Anywhere the string "them" shows up in the listing below, copy the line it is in.

Segment Start: EXERCISE MATERIALS

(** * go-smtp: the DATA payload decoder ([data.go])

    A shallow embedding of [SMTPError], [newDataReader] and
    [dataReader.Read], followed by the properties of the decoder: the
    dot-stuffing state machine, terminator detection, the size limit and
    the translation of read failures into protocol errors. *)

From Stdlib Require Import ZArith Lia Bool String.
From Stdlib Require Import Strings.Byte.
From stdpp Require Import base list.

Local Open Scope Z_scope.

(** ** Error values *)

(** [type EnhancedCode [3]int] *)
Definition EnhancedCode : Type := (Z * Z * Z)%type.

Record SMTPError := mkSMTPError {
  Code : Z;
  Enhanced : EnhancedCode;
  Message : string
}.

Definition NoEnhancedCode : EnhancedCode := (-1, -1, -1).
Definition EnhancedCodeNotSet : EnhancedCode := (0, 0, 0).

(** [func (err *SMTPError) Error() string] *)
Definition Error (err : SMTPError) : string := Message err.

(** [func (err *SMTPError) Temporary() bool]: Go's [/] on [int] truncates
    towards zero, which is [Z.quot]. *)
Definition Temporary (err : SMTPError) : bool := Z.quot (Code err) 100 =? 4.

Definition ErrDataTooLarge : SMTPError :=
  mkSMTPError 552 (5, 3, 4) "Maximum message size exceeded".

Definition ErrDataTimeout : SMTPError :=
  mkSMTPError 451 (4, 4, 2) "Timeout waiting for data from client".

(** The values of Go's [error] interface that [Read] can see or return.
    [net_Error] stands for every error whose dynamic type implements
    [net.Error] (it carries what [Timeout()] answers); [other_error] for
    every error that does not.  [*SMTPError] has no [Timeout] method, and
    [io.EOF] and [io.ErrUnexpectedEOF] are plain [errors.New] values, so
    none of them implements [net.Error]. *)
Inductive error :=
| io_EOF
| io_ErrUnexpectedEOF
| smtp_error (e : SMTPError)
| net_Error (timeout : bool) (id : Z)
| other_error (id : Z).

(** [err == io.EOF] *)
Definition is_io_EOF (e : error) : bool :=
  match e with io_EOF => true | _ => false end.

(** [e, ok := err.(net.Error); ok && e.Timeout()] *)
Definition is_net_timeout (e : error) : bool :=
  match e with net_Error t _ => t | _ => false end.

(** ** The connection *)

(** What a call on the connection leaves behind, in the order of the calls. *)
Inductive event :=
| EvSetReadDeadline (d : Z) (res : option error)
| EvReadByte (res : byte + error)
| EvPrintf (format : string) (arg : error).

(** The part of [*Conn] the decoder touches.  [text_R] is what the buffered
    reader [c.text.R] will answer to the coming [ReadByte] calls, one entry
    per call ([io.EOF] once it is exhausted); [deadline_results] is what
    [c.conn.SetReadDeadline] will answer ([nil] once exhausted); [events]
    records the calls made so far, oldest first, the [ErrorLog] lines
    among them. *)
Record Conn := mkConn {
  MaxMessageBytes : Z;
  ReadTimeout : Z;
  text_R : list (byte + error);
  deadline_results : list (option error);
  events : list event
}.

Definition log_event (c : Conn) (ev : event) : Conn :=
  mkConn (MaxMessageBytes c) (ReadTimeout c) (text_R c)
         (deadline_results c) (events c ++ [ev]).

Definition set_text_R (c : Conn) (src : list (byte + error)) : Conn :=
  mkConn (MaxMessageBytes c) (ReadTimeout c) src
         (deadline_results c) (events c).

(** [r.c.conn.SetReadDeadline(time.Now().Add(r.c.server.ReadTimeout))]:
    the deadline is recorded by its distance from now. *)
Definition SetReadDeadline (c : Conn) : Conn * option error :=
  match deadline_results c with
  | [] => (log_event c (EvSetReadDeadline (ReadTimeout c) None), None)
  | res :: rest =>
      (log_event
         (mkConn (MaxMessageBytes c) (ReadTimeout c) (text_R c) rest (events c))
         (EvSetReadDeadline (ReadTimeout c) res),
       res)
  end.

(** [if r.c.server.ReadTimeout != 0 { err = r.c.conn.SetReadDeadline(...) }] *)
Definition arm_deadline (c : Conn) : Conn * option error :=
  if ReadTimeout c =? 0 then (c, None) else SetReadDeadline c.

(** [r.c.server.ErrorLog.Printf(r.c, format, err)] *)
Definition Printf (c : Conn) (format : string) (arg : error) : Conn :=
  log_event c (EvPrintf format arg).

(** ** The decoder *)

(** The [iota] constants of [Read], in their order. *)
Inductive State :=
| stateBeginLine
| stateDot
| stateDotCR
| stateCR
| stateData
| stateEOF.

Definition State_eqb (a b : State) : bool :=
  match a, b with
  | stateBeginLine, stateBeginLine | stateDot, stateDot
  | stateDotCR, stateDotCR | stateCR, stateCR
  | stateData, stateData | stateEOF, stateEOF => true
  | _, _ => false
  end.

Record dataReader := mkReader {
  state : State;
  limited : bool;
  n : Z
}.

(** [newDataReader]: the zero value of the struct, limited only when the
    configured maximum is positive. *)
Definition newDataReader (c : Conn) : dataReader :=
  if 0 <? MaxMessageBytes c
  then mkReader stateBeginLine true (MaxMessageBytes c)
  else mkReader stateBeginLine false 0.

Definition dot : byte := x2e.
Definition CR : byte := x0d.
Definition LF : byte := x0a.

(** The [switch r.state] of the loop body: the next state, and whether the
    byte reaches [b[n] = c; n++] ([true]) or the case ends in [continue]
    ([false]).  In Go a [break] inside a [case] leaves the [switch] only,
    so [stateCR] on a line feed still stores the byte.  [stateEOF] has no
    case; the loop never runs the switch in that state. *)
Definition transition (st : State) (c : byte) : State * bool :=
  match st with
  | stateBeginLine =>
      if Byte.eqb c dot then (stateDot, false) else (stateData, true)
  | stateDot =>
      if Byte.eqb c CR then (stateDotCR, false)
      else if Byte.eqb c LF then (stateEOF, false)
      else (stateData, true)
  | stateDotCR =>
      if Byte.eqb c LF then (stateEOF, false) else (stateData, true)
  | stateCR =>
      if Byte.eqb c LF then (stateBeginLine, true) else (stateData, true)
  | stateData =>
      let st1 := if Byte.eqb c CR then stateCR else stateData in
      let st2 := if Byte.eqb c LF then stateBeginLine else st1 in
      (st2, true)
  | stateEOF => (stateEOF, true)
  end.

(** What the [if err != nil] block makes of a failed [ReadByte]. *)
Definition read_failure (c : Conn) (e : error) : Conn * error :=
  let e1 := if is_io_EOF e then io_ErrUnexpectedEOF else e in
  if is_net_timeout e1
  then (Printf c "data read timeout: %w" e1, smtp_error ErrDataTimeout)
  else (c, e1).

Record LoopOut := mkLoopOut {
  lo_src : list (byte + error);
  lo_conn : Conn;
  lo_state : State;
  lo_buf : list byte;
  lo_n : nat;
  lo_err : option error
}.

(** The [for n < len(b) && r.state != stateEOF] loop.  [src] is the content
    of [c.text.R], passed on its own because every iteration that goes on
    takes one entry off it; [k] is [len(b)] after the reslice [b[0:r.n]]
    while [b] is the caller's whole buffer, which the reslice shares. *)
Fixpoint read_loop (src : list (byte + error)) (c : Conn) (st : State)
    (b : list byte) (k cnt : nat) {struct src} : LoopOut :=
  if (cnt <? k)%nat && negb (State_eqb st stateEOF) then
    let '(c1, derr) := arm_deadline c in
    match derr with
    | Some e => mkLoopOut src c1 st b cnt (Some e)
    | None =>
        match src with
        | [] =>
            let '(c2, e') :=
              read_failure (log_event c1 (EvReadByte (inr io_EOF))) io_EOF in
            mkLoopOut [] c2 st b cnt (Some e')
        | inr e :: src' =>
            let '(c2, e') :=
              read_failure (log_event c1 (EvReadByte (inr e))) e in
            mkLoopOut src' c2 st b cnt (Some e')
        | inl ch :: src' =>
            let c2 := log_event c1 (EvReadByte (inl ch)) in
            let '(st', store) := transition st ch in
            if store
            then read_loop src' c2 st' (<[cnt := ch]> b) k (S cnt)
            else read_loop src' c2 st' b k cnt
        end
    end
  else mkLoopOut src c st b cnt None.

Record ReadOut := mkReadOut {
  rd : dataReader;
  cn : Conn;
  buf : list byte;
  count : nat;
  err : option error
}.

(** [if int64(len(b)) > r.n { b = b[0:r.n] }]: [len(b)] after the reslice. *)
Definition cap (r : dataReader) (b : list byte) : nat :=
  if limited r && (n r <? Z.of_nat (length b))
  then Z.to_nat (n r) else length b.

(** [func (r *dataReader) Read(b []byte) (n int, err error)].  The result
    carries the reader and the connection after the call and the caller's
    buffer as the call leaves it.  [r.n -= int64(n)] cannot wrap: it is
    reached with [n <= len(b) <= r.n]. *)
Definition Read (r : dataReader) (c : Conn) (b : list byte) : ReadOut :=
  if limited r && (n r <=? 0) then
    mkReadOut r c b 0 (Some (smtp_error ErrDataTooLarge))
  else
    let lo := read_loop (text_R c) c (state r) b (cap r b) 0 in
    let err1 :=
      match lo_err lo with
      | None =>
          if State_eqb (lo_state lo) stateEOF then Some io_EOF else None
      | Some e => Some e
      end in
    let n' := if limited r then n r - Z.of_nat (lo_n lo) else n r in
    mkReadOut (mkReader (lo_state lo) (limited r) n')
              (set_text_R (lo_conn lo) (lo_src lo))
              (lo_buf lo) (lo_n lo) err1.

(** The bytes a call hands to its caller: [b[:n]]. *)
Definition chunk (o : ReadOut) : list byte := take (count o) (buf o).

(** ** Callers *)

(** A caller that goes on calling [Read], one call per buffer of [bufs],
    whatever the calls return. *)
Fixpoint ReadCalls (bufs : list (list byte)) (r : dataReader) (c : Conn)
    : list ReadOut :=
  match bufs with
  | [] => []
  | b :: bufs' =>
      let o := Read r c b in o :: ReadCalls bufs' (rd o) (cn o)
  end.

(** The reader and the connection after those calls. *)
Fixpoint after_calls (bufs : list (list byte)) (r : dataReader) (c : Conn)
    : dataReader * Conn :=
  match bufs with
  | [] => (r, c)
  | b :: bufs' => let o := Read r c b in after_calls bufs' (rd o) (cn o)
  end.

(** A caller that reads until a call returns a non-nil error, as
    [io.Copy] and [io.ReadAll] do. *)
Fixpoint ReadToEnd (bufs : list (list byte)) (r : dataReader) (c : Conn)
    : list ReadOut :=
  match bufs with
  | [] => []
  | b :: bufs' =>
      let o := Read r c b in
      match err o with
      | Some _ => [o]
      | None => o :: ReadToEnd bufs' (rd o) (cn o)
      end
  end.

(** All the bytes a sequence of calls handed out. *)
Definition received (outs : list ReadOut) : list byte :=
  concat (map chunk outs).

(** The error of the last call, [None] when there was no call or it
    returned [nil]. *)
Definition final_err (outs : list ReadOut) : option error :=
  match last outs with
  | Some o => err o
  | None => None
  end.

Segment End: EXERCISE MATERIALS

EXERCISE RESPONSE »
    none of them implements [net.Error]. *)
    among them. *)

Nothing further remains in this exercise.